As the first year of relocation from Houston to Karachi drew to an end, I wondered what I could write to mark that milestone.
As I had several times in the past, whenever I was faced with a writing conundrum, I asked the muse.
“Write about failure, and put it in a relevant context,” the muse responded without hesitation. “Who has failed frequently enough and could be the protagonist of this story?” I asked her.
No answer.
And then I realised the person whom I needed to write about was closer than I'd envisioned. Me.
I am a story of failure.
I have failed a lot. In fact, I have failed so often that I will fail again just trying to quantify my failures.
But I am not going to fail to try. Below, somewhat chronologically, I relate my choicest failure stories:
- One of my earliest, and repeated, situations includes my inability to get admission in an elite, legacy-based school in Karachi that my older siblings and cousins had attended.
- I failed the entrance test for another private school, although I might have done something to impress them during the interview since they ultimately admitted me.
- In high school in Karachi, I failed to get ‘that someone’ to go with me to senior prom.
- In the final year of medical school in Karachi, I failed to get a visa for clinical electives in Houston.
- Although I did not fail my USMLEs, my scores were embarrassingly low compared to my peers.
- After completing my residency in Houston, I failed my initial attempt at board certification.
- I was unable to acquire significant grant support for my biomedical research.
- I have repeatedly failed to recall my wedding anniversary, much to my wife’s chagrin, and my kids’ birthdays, much to their frustration.
- My articles, stories, and book drafts have repeatedly been rejected by several newspapers, authors (as reviewers) and publishers in Houston and Karachi.
All of the above frequent failures might make you rightfully conclude that I am an epitome case study in failure.

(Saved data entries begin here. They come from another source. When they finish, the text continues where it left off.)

Definition degradedCondition (missingSecrets : list string) (reconcileErr : option error) : Condition :=
  match missingSecrets, reconcileErr with
  | _ :: _, _ =>
      newCondition ConditionDegraded ConditionTrue ReasonReferencedSecretMissing
        ("referenced secret(s) missing in the operator's namespace: " +:+ JoinStrings missingSecrets ", ")
  | [], Some _ =>
      newCondition ConditionDegraded ConditionTrue ReasonReconcileError
        "the last reconcile failed; see the operator's logs for details"
  | [], None =>
      newCondition ConditionDegraded ConditionFalse ReasonAsExpected "no failure detected"
  end.

Section aggregate.
Context {W : Type} `{!ConditionsLib} (now : ST W Z).

(** A loop of [meta.SetStatusCondition(&l, c)]; whether any call changed [l]. *)
Fixpoint set_conditions (fresh l : list Condition) : ST W (list Condition * bool) :=
  match fresh with
  | [] => st_ret (l, false)
  | c :: rest =>
      (let! t := now in
       let '(l1, changed) := SetStatusCondition t l c in
       let! (l2, changed2) := set_conditions rest l1 in
       st_ret (l2, changed || changed2))%st
  end.

(** The seeded list of one entry: the published conditions still reported. *)
Definition seed (prevConds fresh : list Condition) : list Condition :=
  filter (fun c => c_Type c ∈ (c_Type <$> fresh)) prevConds.

Definition merge_entry (cr : HyperFleetConfig) (entry : ComponentConditions) :
    ST W ComponentConditions :=
  let prevConds := match findComponentEntry (status_Components (cr_Status cr)) (cc_Name entry) with
                   | Some p => cc_Conditions p | None => [] end in
  let fresh := cc_Conditions entry in
  (let! (conds, _) := set_conditions (map (set_ObservedGeneration (cr_Generation cr)) fresh)
                        (seed prevConds fresh) in
   st_ret (mkComponentConditions (cc_Name entry) conds))%st.
(* ===== verification/Observability.v ===== *)
(** * Rollout detection, readiness and the applied-config digest
      ([internal/controller/observability.go])

    Module [observability] models the functions of that file.  Marshalling a
    pod template to JSON follows [k8s.io/api]'s struct tags, so it is the class
    [TemplateLib]; the spec's own JSON is written out from its tags.  The log
    lines are left out. *)

From S2P Require Import Prelude Kube ConfigTypes Json Url JsonDecode Contract Api Env Sha256 ConfigHash Metrics.
From S2P Require Import State Sim.

(** [json.Marshal] of a [corev1.PodTemplateSpec]. *)
Class TemplateLib := { Marshal_PodTemplateSpec : PodTemplateSpec -> error + string }.

Module observability.
Import metrics.

Definition templateHashAnnotation : string := "hyperfleet.redhat.com/template-hash".

(** ** The JSON of a spec, from its struct tags *)

Definition json_SecretRef (r : SecretRef) : Json := JObject (str_member "name" (ref_Name r)).
Definition json_DatabaseSpec (d : DatabaseSpec) : Json :=
  JObject (member "secretRef" (json_SecretRef (db_SecretRef d))).
Definition json_AuthSpec (a : AuthSpec) : Json :=
  JObject (ptr_omitempty "enabled" JBool (Enabled a) ++ str_omitempty "issuer" (Issuer a)
           ++ str_omitempty "audience" (Audience a)
           ++ ptr_omitempty "jwkCertSecretRef" json_SecretRef (JWKCertSecretRef a)).
Definition json_TLSSpec (t : TLSSpec) : Json :=
  JObject (member "secretRef" (json_SecretRef (tls_SecretRef t))).
Definition json_APISpec (a : APISpec) : Json :=
  JObject (member "database" (json_DatabaseSpec (Database a)) ++ member "auth" (json_AuthSpec (Auth a))
           ++ ptr_omitempty "tls" json_TLSSpec (TLS a) ++ str_omitempty "profile" (Profile a)).
Definition json_HyperFleetConfigSpec (s : HyperFleetConfigSpec) : Json :=
  JObject (str_member "bundle" (spec_Bundle s) ++ member "api" (json_APISpec (spec_API s))).

(** ** The digests *)

(** Everything [hashConfig] writes to the hash.  A spec holds strings, Booleans
    and pointers to them, so [json.Marshal] does not fail on it and the fallback text is not reached. *)
Definition config_preimage (spec : HyperFleetConfigSpec) (componentConfigHashes : list string) : string :=
  fold_left (fun acc ch => acc +:+ nul +:+ ch) componentConfigHashes
    (json_encode (json_HyperFleetConfigSpec spec)).

Definition hashConfig (spec : HyperFleetConfigSpec) (componentConfigHashes : list string) : string :=
  take_string 12 (sha256.hex_digest (config_preimage spec componentConfigHashes)).

Definition hashPodTemplate `{TemplateLib} (dep : Deployment) : string :=
  match Marshal_PodTemplateSpec (Template (dep_Spec dep)) with
  | inl _ => "unmarshalable"
  | inr b => take_string 12 (sha256.hex_digest b)
  end.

Yet, I am professionally employed at one of the best medical institutions in Karachi, while previously I was faculty at a very competitive medical school in Houston. I should also mention that my repeat attempt at securing a visa to the US was successful.
Irrespective of a low success rate in terms of grant support, I continue to pursue my biomedical research interests. In spite of being a resounding failure, more medical students and graduates come to me seeking career advice – even after being told that I have failed time and again.

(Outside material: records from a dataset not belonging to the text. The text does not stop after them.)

(* ===== verification/Reconciler.v ===== *)
(** * The reconcile loop ([internal/controller/hyperfleetconfig_controller.go])

    Module [reconciler] models [Reconcile] and the small functions around it.
    The loops over components are written against the [IsComponent]
    interface and are verified against its contract; [Reconcile] runs them on
    what [bundle.Resolve] returns.  Three things outlive a failure of the
    body and feed the deferred status update: they are the record [Learned]. *)

From S2P Require Import Prelude Kube ConfigTypes Json Url JsonDecode Contract Api Sentinel Bundle NetAddr.
From S2P Require Import DiscoveryGuard Sha256 Env ConfigHash Metrics State Jwks Status Apply.
From S2P Require Import Observability Sim.

Module reconciler.
Import metrics.

(** The reconciler's settings.  [APIReader_] says whether the uncached reader is set. *)
Record Settings := mkSettings {
  APIReader_ : bool;
  OperatorNamespace : string;
  APIImage : string;
  SentinelImage : string;
  BrokerInfo : option sentinel.BrokerInfo;
  HTTPClient : option Client }.

(** What the deferred status update reads. *)
Record Learned := mkLearned {
  componentConditions : list ComponentConditions;
  componentsCollected : bool;
  missingSecrets : list string }.

Definition nothing_learned : Learned := mkLearned [] false [].

Definition BState (W : Type) : Type := RState W * Learned.

Section effects.
Context {W : Type}.

Definition lift_state {A} (m : ST (RState W) A) : ST (BState W) A :=
  fun s => let '(a, s1) := m s.1 in (a, (s1, s.2)).

Definition learn (f : Learned -> Learned) : ST (BState W) unit := fun s => (tt, (s.1, f s.2)).

(** [if err != nil { metrics.IncReconcileError(reason); return ..., fmt.Errorf(format, args, err) }] *)
Definition on_error {A} (reason format : string) (args : list string) (m : ST (BState W) (outcome A)) :
    ST (BState W) (outcome A) :=
  fun s =>
    match m s with
    | (Fail err, s1) =>
        (Fail (Wrapf format args err), snd (lift_state (record_metric (IncReconcileError reason)) s1))
    | x => x
    end.

End effects.

(** ** The loops over the components *)

Section components.
Context {W : Type} `{E : Env W} `{TL : TemplateLib} {C : Type} `{IC : IsComponent C}.
Context (r : Settings).

Definition missing_of (entries : list rollout.hashEntry) : list string :=
  omap (fun e => if negb (rollout.present e) then Some (rollout.he_id e) else None) entries.

(** The first loop: the Secrets of every component. *)
Fixpoint read_secrets (cr : HyperFleetConfig) (componentEntries : gmap string (list rollout.hashEntry))
    (components : list C) : ST (BState W) (outcome (gmap string (list rollout.hashEntry))) :=
  match components with
  | [] => st_ret (Ok componentEntries)
  | comp :: rest =>
      (let!? refs := st_ret (cReferencedSecrets comp cr) in
       let!? entries := on_error "secrets" "read referenced secrets for component %q: %w" [cName comp]
         (lift_state (lift_world (rollout.resolveSecretEntries (OperatorNamespace r) refs))) in
       let! _ := learn (fun l => mkLearned (componentConditions l) (componentsCollected l)
                                   (missingSecrets l ++ missing_of entries)) in
       read_secrets cr (<[cName comp := entries]> componentEntries) rest)%st
  end.

Definition sort_missing (l : Learned) : Learned :=
  mkLearned (componentConditions l) (componentsCollected l) (Compact (SortStrings (missingSecrets l))).

Definition refreshReader : Reader := if APIReader_ r then APIReader else CachedClient.

(** The body of the second loop: the hash it appends. *)
Definition reconcile_component (cr : HyperFleetConfig)
    (componentEntries : gmap string (list rollout.hashEntry)) (component : C) :
    ST (BState W) (outcome string) :=
  (let!? objs := on_error "render" "render component %q: %w" [cName component]
     (st_ret (cRender component cr)) in
   let '(hash, objs) := rollout.stampConfigHash objs (cRollout component)
                          (default [] (componentEntries !! cName component)) in
   let! (rollouts, objs) := lift_state (lift_world
     (observability.detectRollouts (cName component) objs)) in
   let!? objs := on_error "apply" "apply component %q: %w" [cName component]
     (lift_state (lift_world (apply.Objects (Some refreshReader) cr objs))) in
   let! _ := lift_state (observability.commitRollouts rollouts) in
   let! _ := lift_state (observability.recordReadiness (cName component) objs) in
   let!? conds := on_error "conditions" "get conditions for component %q: %w" [cName component]
     (st_ret (cConditions component cr objs)) in
   let! _ := learn (fun l => mkLearned
     (componentConditions l ++ [mkComponentConditions (cName component) conds])
     (componentsCollected l) (missingSecrets l)) in
   st_ret (Ok hash))%st.

(** The second loop: the config hashes, in order. *)
Fixpoint reconcile_components (cr : HyperFleetConfig)
    (componentEntries : gmap string (list rollout.hashEntry)) (components : list C) :
    ST (BState W) (outcome (list string)) :=
  match components with
  | [] => st_ret (Ok [])
  | component :: rest =>
      (let!? hash := reconcile_component cr componentEntries component in
       let!? hashes := reconcile_components cr componentEntries rest in
       st_ret (Ok (hash :: hashes)))%st
  end.

End components.

(** ** [Reconcile] *)

Section reconcile.
Context {W : Type} `{E : Env W} `{TL : TemplateLib} `{UL : UrlLib} `{CL : ConditionsLib} `{Y : YamlLib}.
Context (r : Settings).

Definition bundle_config : bundle.Config :=
  bundle.mkBundleConfig (APIImage r) (SentinelImage r) (OperatorNamespace r) (BrokerInfo r) "".

(** From resolving the bundle to publishing the digest of what was applied. *)
Definition reconcile_body (cr : HyperFleetConfig) : ST (BState W) (outcome unit) :=
  (let!? components := on_error "bundle" "resolve components: %w" []
     (st_ret (bundle.Resolve (spec_Bundle (cr_Spec cr)) bundle_config)) in
   let apiBaseURL := api.APIBaseURL cr (OperatorNamespace r) in
   let components := bundle.SetAPIBaseURL components apiBaseURL in
   let!? componentEntries := read_secrets r cr ∅ components in
   let! _ := learn sort_missing in
   let!? jwksURL := on_error "discovery" "resolve JWKS URL: %w" []
     (lift_state (jwks.resolveJWKSURL (HTTPClient r) cr)) in
   let components := bundle.SetResolvedJWKSURL components jwksURL in
   let!? componentConfigHashes := reconcile_components r cr componentEntries components in
   let! _ := learn (fun l => mkLearned (componentConditions l) true (missingSecrets l)) in
   let! _ := lift_state (record_metric (SetAppliedConfigHash
     (observability.hashConfig (cr_Spec cr) componentConfigHashes))) in
   st_ret (Ok tt))%st.

Definition now : ST (RState W) Z := lift_world env_Now.

Definition reterr {A} (res : outcome A) : option error :=
  match res with Fail e => Some e | _ => None end.

(** [errors.Join(reterr, err)]: a nil [reterr] is dropped.  A panic goes on after the deferred call. *)
Definition join_result (res : outcome unit) (err : error) : outcome unit :=
  match res with
  | Ok _ => Fail err
  | Fail e => Fail (JoinErrors e err)
  | Panic => Panic
  end.

(** The deferred status update. *)
Definition update_status (cr : HyperFleetConfig) (res : outcome unit) (l : Learned) :
    ST (RState W) (outcome unit) :=
  (let! (cr', changed) := status.aggregateStatus now cr (componentConditions l)
                            (componentsCollected l) (missingSecrets l) (reterr res) in
   if (changed : bool) then
     let! err := lift_world (status_Update cr') in
     st_ret match err with
            | Some err => join_result res (Wrapf "update status: %w" [] err)
            | None => res
            end
   else st_ret res)%st.

(** The body, then the deferred status update. *)
Definition reconcile_found (cr : HyperFleetConfig) : ST (RState W) (outcome unit) :=
  fun s =>
    let '(res, (s1, l)) := reconcile_body cr (s, nothing_learned) in
    update_status cr res l s1.

(** The request's key has no namespace, the resource being cluster-scoped, so it
    is printed as a slash and the name. *)
Definition Reconcile (name : string) : ST (RState W) (outcome unit) :=
  (let! start := now in
   let! g := lift_world (get_HyperFleetConfig name) in
   let! res := match g with
               | NotFound => st_ret (Ok tt)
               | GetError err =>
                   let! _ := record_metric (IncReconcileError "get") in
                   st_ret (Fail (Wrapf "get HyperFleetConfig %q: %w" ["/" +:+ name] err))
               | Found cr => reconcile_found cr
               end in
   let! stop := now in
   let! _ := record_metric (ObserveReconcile (stop - start)) in
   st_ret res)%st.

End reconcile.

(** ** Around it *)

Definition NamespacedOperandTypes : list ObjectType :=
  [TDeployment; TService; TServiceAccount; TConfigMap; TRole; TRoleBinding; TNetworkPolicy].

(** What [SetupWithManager] registers: the watched resource, the owned operand
    types, and the Secret watch with its predicate. *)
Record ControllerSetup := mkControllerSetup {
  setup_For : string; setup_Owns : list ObjectType; setup_Watches : list (ObjectType * string);
  setup_Named : string }.

Definition wrapHyperFleetConfigControllerSetupError (err : option error) : option error :=
  match err with
  | None => None
  | Some err => Some (Wrapf "complete hyperfleetconfig controller: %w" [] err)
  end.

Definition controllerSetup : ControllerSetup :=
  mkControllerSetup "HyperFleetConfig"
    (fold_left (fun acc t => acc ++ [t]) NamespacedOperandTypes [])
    [(TSecret, "ResourceVersionChangedPredicate")] "hyperfleetconfig".

(** [complete] is the builder's [Complete]. *)
Definition SetupWithManager (complete : ControllerSetup -> option error) : option error :=
  wrapHyperFleetConfigControllerSetupError (complete controllerSetup).

(** The requests for a changed object of a namespace. *)
Definition mapSecretToConfig (r : Settings) (namespace : string) : list string :=
  if negb (String.eqb namespace (OperatorNamespace r)) then [] else [SingletonName].

(** ** A concrete reconciler, for concrete runs *)

Definition demo_settings : Settings :=
  mkSettings true "hf" "" "sentinel:1"
    (Some (sentinel.mkBrokerInfo sentinel.BrokerTypeRabbitMQ "")) None.

End reconciler.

Despite the growing stack of rejected manuscripts and writings, I continue to write and publish in biomedical journals, or otherwise.
So, where is the disconnect? I think the discrepancy arises because of the fast-paced, fast food, Twitter and Facebook heavy social media world of ours. We are constantly regaled by presumably instantaneous, overnight success stories with their inherent short-term gratifications. This might misdirect us into thinking of success as not being a journey rather simply a means to an end. It happens to such an extent that we are bound to conclude that to succeed is the only purpose to live life.

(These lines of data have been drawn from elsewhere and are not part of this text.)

(* ===== verification/ReconcilerCalls.v ===== *)
(** * Which calls a reconcile makes, and in which order

    The environment is run with its log of calls.  [makes] says that a step
    appended a prefix of the expected calls, and all of them if it
    succeeded.  The expected calls of the loop are a pure function of the
    configuration, the Secret entries and the JWKS URL: they are the abstract
    specification of what a reconcile does to the cluster, and the last theorem is
    that [Reconcile] implements it. *)

From S2P Require Import Prelude Kube ConfigTypes Json Url JsonDecode Contract Api Sentinel Bundle NetAddr.
From S2P Require Import DiscoveryGuard Sha256 Env ConfigHash Metrics State Jwks Status Apply.
From S2P Require Import Observability Sim Reconciler.

Module calls.
Import reconciler.

(** ** Sequences of calls *)

Section makes.
Context {S X : Type} (log : S -> list X).

Definition emits {A} (m : ST S A) (s : S) (k : list X) : Prop := log (snd (m s)) = log s ++ k.

Definition makes {A} (m : ST S (outcome A)) (s : S) (expected : list X) : Prop :=
  exists k, emits m s k /\ k `prefix_of` expected /\ (is_ok (fst (m s)) = true -> k = expected).

Lemma st_bind_eq {A B} (m : ST S A) (k : A -> ST S B) s a s1 :
  m s = (a, s1) -> st_bind m k s = k a s1.
Proof. unfold st_bind. by intros ->. Qed.

Lemma makes_full {A} (m : ST S (outcome A)) s k : emits m s k -> makes m s k.
Proof. exists k. by split. Qed.

Lemma makes_bind {A B} (m : ST S (outcome A)) (k : A -> ST S (outcome B)) s e1 e2 :
  makes m s e1 -> (forall a s1, m s = (Ok a, s1) -> makes (k a) s1 e2) ->
  makes (so_bind m k) s (e1 ++ e2).
Proof.
  intros (k1 & H1 & Hp & Hf) Hk. unfold makes, emits, so_bind in *.
  destruct (m s) as [[a|e|] s1] eqn:E; cbn in *.
  - destruct (Hk a s1 eq_refl) as (k2 & H2 & Hp2 & Hf2). rewrite Hf in H1 by done.
    exists (e1 ++ k2). split; [by rewrite H2, H1, app_assoc|]. split; [by apply prefix_app|].
    intros Hok. by rewrite Hf2.
  - exists k1. split; [done|]. split; [by apply prefix_app_r|done].
  - exists k1. split; [done|]. split; [by apply prefix_app_r|done].
Qed.

Lemma makes_emits_bind {A B} (m : ST S A) (k : A -> ST S (outcome B)) s e1 e2 :
  emits m s e1 -> (forall a s1, m s = (a, s1) -> makes (k a) s1 e2) ->
  makes (st_bind m k) s (e1 ++ e2).
Proof.
  intros H1 Hk. unfold makes, emits, st_bind in *. destruct (m s) as [a s1] eqn:E; cbn in *.
  destruct (Hk a s1 eq_refl) as (k2 & H2 & Hp2 & Hf2).
  exists (e1 ++ k2). split; [by rewrite H2, H1, app_assoc|]. split; [by apply prefix_app|].
  intros Hok. by rewrite Hf2.
Qed.

Lemma emits_bind {A B} (m : ST S A) (k : A -> ST S B) s e1 e2 :
  emits m s e1 -> (forall a s1, m s = (a, s1) -> emits (k a) s1 e2) ->
  emits (st_bind m k) s (e1 ++ e2).
Proof.
  intros H1 Hk. unfold emits, st_bind in *. destruct (m s) as [a s1] eqn:E; cbn in *.
  by rewrite (Hk a s1 eq_refl), H1, app_assoc.
Qed.

Lemma emits_ret {A} (a : A) s : emits (st_ret a) s [].
Proof. unfold emits. cbn. by rewrite app_nil_r. Qed.

Lemma makes_ret {A} (a : outcome A) s : makes (st_ret a) s [].
Proof. apply makes_full. unfold emits. cbn. by rewrite app_nil_r. Qed.

Lemma makes_eq {A} (m : ST S (outcome A)) s e e' : e = e' -> makes m s e -> makes m s e'.
Proof. by intros ->. Qed.

End makes.

(** ** The log of the reconcile state *)

Section logged.
Context {W : Type} `{E : Env W} `{TL : TemplateLib}.

Definition LE : Env (W * list (Call Unstructured)) := logged_Env E.

Definition wlog (s : W * list (Call Unstructured)) : list (Call Unstructured) := s.2.
Definition rlog (s : RState (W * list (Call Unstructured))) : list (Call Unstructured) :=
  wlog (rs_world s).
Definition blog (s : BState (W * list (Call Unstructured))) : list (Call Unstructured) := rlog s.1.

Lemma makes_lift {A} (m : ST (W * list (Call Unstructured)) (outcome A)) s e :
  makes wlog m (rs_world s.1) e -> makes blog (lift_state (lift_world m)) s e.
Proof.
  unfold makes, emits, lift_state, lift_world, blog, rlog. destruct s as [s l]. cbn.
  by destruct (m (rs_world s)).
Qed.

Lemma emits_lift {A} (m : ST (W * list (Call Unstructured)) A) s e :
  emits wlog m (rs_world s.1) e -> emits blog (lift_state (lift_world m)) s e.
Proof.
  unfold emits, lift_state, lift_world, blog, rlog. destruct s as [s l]. cbn.
  by destruct (m (rs_world s)).
Qed.

Lemma makes_on_error {A} reason f args (m : ST (BState (W * list (Call Unstructured))) (outcome A)) s e :
  makes blog m s e -> makes blog (on_error reason f args m) s e.
Proof.
  unfold makes, emits, on_error. destruct (m s) as [[a|err|] s1]; cbn; [done| |done].
  intros (k & H1 & H2 & _). by exists k.
Qed.

Lemma emits_learn f s : emits blog (learn f) s [].
Proof. unfold emits. cbn. by rewrite app_nil_r. Qed.

Lemma emits_metric f s : emits (A := unit) blog (lift_state (record_metric f)) s [].
Proof. unfold emits. cbn. by rewrite app_nil_r. Qed.

(** *** Secrets *)

Definition secret_reads (ns : string) (refs : list SecretReference) : list (Call Unstructured) :=
  map (fun ref => CGetSecret ns (SecretName ref)) refs.

Lemma resolveSecretEntries_makes ns refs w :
  makes wlog (rollout.resolveSecretEntries (Env0 := LE) ns refs) w (secret_reads ns refs).
Proof.
  revert w. induction refs as [|ref refs IH]; intros w; [apply makes_ret|].
  cbn [rollout.resolveSecretEntries].
  apply (makes_emits_bind _ _ _ _ [CGetSecret ns (SecretName ref)] (secret_reads ns refs)).
  { unfold emits, LE, logged_Env, log_call, wlog. cbn. by destruct (get_Secret ns (SecretName ref) w.1). }
  intros [x| |e] s1 _; [| |exists []; split; [by unfold emits; cbn; rewrite app_nil_r|
    split; [apply prefix_nil|done]]];
    rewrite <-(app_nil_r (secret_reads ns refs)); (apply makes_bind; [apply IH|]); intros; apply makes_ret.
Qed.

Section components.
Context {C : Type} `{IC : IsComponent C} (r : Settings).

Definition component_secret_reads (cr : HyperFleetConfig) (c : C) : list (Call Unstructured) :=
  match cReferencedSecrets c cr with
  | Ok refs => secret_reads (OperatorNamespace r) refs
  | _ => []
  end.

Lemma read_secrets_makes cr entries comps s :
  makes blog (read_secrets (E := LE) r cr entries comps) s (comps ≫= component_secret_reads cr).
Proof.
  revert entries s. induction comps as [|c comps IH]; intros entries s; cbn [read_secrets].
  { apply makes_ret. }
  rewrite bind_cons. unfold component_secret_reads at 1.
  destruct (cReferencedSecrets c cr) as [refs|e|]; cbn.
  - unfold so_bind at 1. cbn. apply makes_bind.
    + apply makes_on_error, makes_lift, resolveSecretEntries_makes.
    + intros es s1 _. apply (makes_emits_bind _ _ _ _ []); [apply emits_learn|]. intros. apply IH.
  - exists []. split; [by unfold emits; cbn; rewrite app_nil_r|]. split; [apply prefix_nil|done].
  - exists []. split; [by unfold emits; cbn; rewrite app_nil_r|]. split; [apply prefix_nil|done].
Qed.

(** *** The work on one component *)

(** The objects a component's apply sends, before the owner reference: a pure
    function of the resource and the Secret entries. *)
Definition desired_objects (cr : HyperFleetConfig)
    (entries : gmap string (list rollout.hashEntry)) (c : C) : outcome (string * list Object) :=
  outcome_bind (cRender c cr) (fun objs =>
    let '(hash, objs) := rollout.stampConfigHash objs (cRollout c) (default [] (entries !! cName c)) in
    Ok (hash, map observability.stamp_template objs)).

Definition deployment_reads (objs : list Object) : list (Call Unstructured) :=
  (fun d => CGetDeployment (observability.dep_Namespace d) (dep_Name d)) <$> deployments objs.

(** Look at the live Deployment, apply everything, look again. *)
Definition component_calls (cr : HyperFleetConfig) (entries : gmap string (list rollout.hashEntry)) (c : C) :
    list (Call Unstructured) :=
  match desired_objects cr entries c with
  | Ok (_, objs) =>
      deployment_reads objs ++ (objs ≫= apply.object_calls (refreshReader r) cr) ++ deployment_reads objs
  | _ => []
  end.

Definition work_calls (cr : HyperFleetConfig) (entries : gmap string (list rollout.hashEntry))
    (components : list C) : list (Call Unstructured) :=
  components ≫= component_calls cr entries.

Lemma deployment_reads_stamp objs :
  deployment_reads (map observability.stamp_template objs) = deployment_reads objs.
Proof.
  unfold deployment_reads, deployments. induction objs as [|o objs IH]; [done|].
  destruct o; cbn; by rewrite IH.
Qed.

Lemma deployment_reads_cons o objs :
  deployment_reads (o :: objs)
  = match as_deployment o with
    | Some d => [CGetDeployment (observability.dep_Namespace d) (dep_Name d)] ++ deployment_reads objs
    | None => deployment_reads objs
    end.
Proof. unfold deployment_reads, deployments. cbn. by destruct (as_deployment o). Qed.

Lemma get_Deployment_emits ns name w :
  emits wlog (get_Deployment (Env := LE) ns name) w [CGetDeployment ns name].
Proof. unfold emits, LE, logged_Env, log_call, wlog. cbn. by destruct (get_Deployment ns name w.1). Qed.

Lemma emits_rlift {A} (m : ST (W * list (Call Unstructured)) A) s e :
  emits wlog m (rs_world s) e -> emits rlog (lift_world m) s e.
Proof. unfold emits, lift_world, rlog. by destruct (m (rs_world s)). Qed.

Lemma detectRollouts_emits comp objs w :
  emits wlog (observability.detectRollouts (E := LE) comp objs) w (deployment_reads objs).
Proof.
  revert w. induction objs as [|o objs IH]; intros w; [apply emits_ret|].
  rewrite deployment_reads_cons.
  destruct o as [d|?|?|?|?|?|?]; cbn [observability.detectRollouts as_deployment];
    [apply emits_bind; [apply get_Deployment_emits|]; intros g w1 _|..];
    rewrite <-(app_nil_r (deployment_reads objs));
    (apply emits_bind; [apply IH|]; intros [ev l] w2 _; apply emits_ret).
Qed.

Lemma Objects_makes refresh cr objs w :
  makes wlog (apply.Objects (E := LE) refresh cr objs) w
    (objs ≫= apply.object_calls (default CachedClient refresh) cr).
Proof.
  destruct w as [w l].
  pose proof (apply.Objects_prefix refresh cr objs w l) as H. unfold makes, emits, LE.
  destruct (apply.Objects (E := logged_Env E) refresh cr objs (w, l)) as [res [w' l']].
  destruct H as (k & -> & Hk). eexists. split; [done|]. split; [apply prefix_take|exact Hk].
Qed.

Lemma recordReadiness_emits comp objs (s : RState (W * list (Call Unstructured))) :
  emits rlog (observability.recordReadiness (E := LE) comp objs) s (deployment_reads objs).
Proof.
  unfold observability.recordReadiness. revert s.
  induction objs as [|o objs IH]; intros s; cbn [st_iter]; [apply emits_ret|].
  rewrite deployment_reads_cons.
  destruct o as [d|?|?|?|?|?|?]; cbn [as_deployment];
    try (apply (emits_bind _ _ _ _ []); [apply emits_ret|]; intros; apply IH).
  apply emits_bind; [|intros; apply IH]. rewrite <-(app_nil_r [CGetDeployment _ _]).
  apply emits_bind; [apply emits_rlift, get_Deployment_emits|].
  intros [live| |e] s1 _; unfold emits; cbn; by rewrite app_nil_r.
Qed.

Lemma commitRollouts_emits evs (s : RState (W * list (Call Unstructured))) :
  emits rlog (observability.commitRollouts evs) s [].
Proof.
  unfold emits. destruct (observability.commitRollouts_metrics evs s) as [-> _].
  by rewrite app_nil_r.
Qed.

Lemma emits_state {A} (m : ST (RState (W * list (Call Unstructured))) A) s e :
  emits rlog m s.1 e -> emits blog (lift_state m) s e.
Proof. unfold emits, lift_state, blog. destruct s as [s l]. cbn. by destruct (m s). Qed.

Context `{EL : !EnvLaws W}.

#[local] Instance logged_EnvLaws : @EnvLaws _ LE.
Proof.
  constructor.
  - intros reader o w o' w' H. unfold LE, logged_Env, log_call in H. cbn in H.
    destruct (get_Object reader o w.1) as [g w1] eqn:Eg. injection H as -> _.
    by apply (get_Object_same _ _ _ _ _ Eg).
  - intros cr o o' H. by apply (SetControllerReference_same cr o o').
Qed.

Lemma deployment_reads_same objs objs' :
  Forall2 apply.same_object objs objs' -> deployment_reads objs' = deployment_reads objs.
Proof.
  induction 1 as [|o o' l l' (Ht & Hn & Hs) Hl IH]; [done|].
  rewrite !deployment_reads_cons, IH.
  destruct o, o'; cbn in Ht; try done. unfold obj_Name, obj_Namespace in *. cbn in *.
  unfold observability.dep_Namespace, dep_Name. by rewrite Hn, Hs.
Qed.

I think success is over-rated. Over glorification of success is particularly detrimental to our children, especially given today’s volatile and unpredictable world where little is black and white. I have nothing personal against success and those who succeed although the blinkered approach assumes that people reading those stories understand and recognise real success.
But what fails to get transmitted more often than not is that both success and the protagonists of success stories have been through a process. That process, for many the long haul, glosses over the failures. Yet, those failures are what the journey is really about.
What we are unable to gauge for ourselves and our kids is that we can learn a tremendous amount from our failures, perhaps much more than from our successes. The objective to try harder, better becomes more apparent with each successive failure.
Among my recent most significant and high risk ventures was moving back to Karachi after 15 years in Houston. This had a low likelihood of success per the naysayers in both cities. Hence, I was not surprised when the muse asked me to write about failure to mark the first anniversary of my relocation.
She could have asked me to write about success, and going by what does the rounds, that is, success stories per social media. However, going by my history there’s almost always a successful journey to the said presumptive failure.
Per that thought process, if I leave it up to you, my dear reader, you might logically conclude that my relocation was a failure. And that would be fine by me because success, after all, is failure redefined.